2019 Android smartphones from Oppo

The Oppo A91 is a mid-range smartphone developed by OPPO, part of the A series. It was introduced on December 20, 2019 in China, alongside the Oppo A8 until its release on December 26, 2019. On January 16, 2020, the smartphone was presented under the name Oppo F15 in India.

== Specifications ==

=== Design ===
The screen is made of Corning Gorilla Glass 5, while the frame and back panel are made of glossy plastic.

The bottom houses the USB-C port, speaker, microphone, and 3.5 mm audio jack, while the top only contains a second microphone. The left side features the volume buttons and a slot for 2 SIM cards and a microSD memory card up to 256 GB. The lock button is located on the right side.

The Oppo A91 was sold in 4 colors: Lightening Black, Unicorn White, Blazing Blue, and Red. The Oppo F15 was sold only in the first two mentioned colors.

=== Processor ===
The Oppo A91 is powered by a MediaTek Helio P70 processor with a Mali-G72 MP3 graphics processor.

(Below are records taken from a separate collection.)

(** Where a call of [Execute] is after its proposal: answered, or waiting in the [select]
    for its channel or for its context. *)
Inductive execState : Type :=
  | Answered (r : result ExecuteResponse)
  | Waiting (idx t : Z) (ch : nat).

(** [Execute] up to the [select]; [marshal] is [proto.Marshal]. *)
Definition Execute (marshal : Command -> result bytes) (cmd : option Command) (s : KVService)
    : KVService * list Message * execState :=
  match validateCommand cmd, cmd with
  | Some e, _ => (s, [], Answered (Err e))
  | None, None => (s, [], Answered (Err "InvalidArgument: cmd is required"))
  | None, Some c =>
      match marshal c with
      | Err e => (s, [], Answered (Err ("InvalidArgument: marshal command: " +:+ e)))
      | Ok data =>
          let ch := match h_Applier (svc_host s) with Some a => nextChan a | None => 0%nat end in
          let '(h', sent, (idx, t, isLeader, err)) :=
            HostPropose data
              (Some (fun idx t oa => match oa with Some a => Some (register idx t a).1 | None => None end))
              (svc_host s) in
          let s' := mkKVService h' (svc_peers s) in
          match err with
          | Some e => (s', sent, Answered (Err ("Unavailable: raft host stopped: " +:+ e)))
          | None =>
              if negb isLeader then (s', sent, Answered (Ok (notLeaderResponse s')))
              else (s', sent, Waiting idx t ch)
          end
      end
  end.

(** The [select]'s first case: an outcome arrived. *)
Definition finishExecute (o : waiterOutcome) (s : KVService) : result ExecuteResponse :=
  match wo_err o with
  | Some e => Err ("Unavailable: raft host stopped: " +:+ e)
  | None =>
      if stale o then Ok (notLeaderResponse s)
      else Ok (mkExecuteResponse true (res_Value (wo_result o)) (res_Found (wo_result o)) None)
  end.

(** The [select]'s second case: the context ended. *)
Definition cancelExecute (idx t : Z) (ctxErr : error) (s : KVService) : KVService * result ExecuteResponse :=
  let h := svc_host s in
  let a' := match h_Applier h with Some a => Some (cancel idx t a) | None => None end in
  (mkKVService (mkHost (h_Node h) (h_Storage h) a' (SelfID h) (stopped h) (leaderHint h)) (svc_peers s),
   Err ctxErr).

(** * The waiters' invariant *)

Record kv_ok (a : KVApplier) : Prop := mkKvOk {
  kv_index : forall idx t, is_Some (waiters a !! (idx, t)) <-> t ∈ default ∅ (byIndex a !! idx);
  kv_nonempty : forall idx ts, byIndex a !! idx = Some ts -> ts <> ∅;
  kv_pending : forall key ch, waiters a !! key = Some ch -> chans a !! ch = Some [];
  kv_inj : forall key key' ch, waiters a !! key = Some ch -> waiters a !! key' = Some ch -> key = key';
  kv_fresh : forall ch, is_Some (chans a !! ch) -> (ch < nextChan a)%nat;
  kv_buffer : forall ch os, chans a !! ch = Some os -> (length os <= 1)%nat;
}.

Lemma kv_ok_new sm : kv_ok (NewKVApplier sm).
Proof.
  split; simpl; intros *; rewrite ?lookup_empty; try done.
Qed.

=== Battery & Charging ===
The battery has a capacity of 4025 mAh and supports 20 W VOOC 3.0 fast charging, which takes about 30 mins to reach 50%.

=== Cameras ===
The Oppo A91 features a quad main camera consisting of a 48 MP wide-angle lens with an aperture, Anti-Shake technology phase autofocus, an 8 MP ultrawide lens with aperture, and a black-and-white lens and depth sensor, both 2 MP with aperture. The device also features a 16 MP wide-angle front camera with aperture. Both the main and front cameras can record video at 1080p@30fps.

=== Display ===
The display is a 6.4" AMOLED panel with Full HD+ resolution (2400 × 1080), 408 ppi pixel density, a 20:9 aspect ratio, and a waterdrop notch for the front camera. An optical fingerprint scanner is also built under the display.

=== Memory ===
The A91 was only sold in 128GB of internal storage and 4GB/8GB of RAM configurations.

=== Software ===
The smartphone was released running ColorOS 6.1 based on Android 9 Pie and was later updated to ColorOS 11.1 based on Android 11.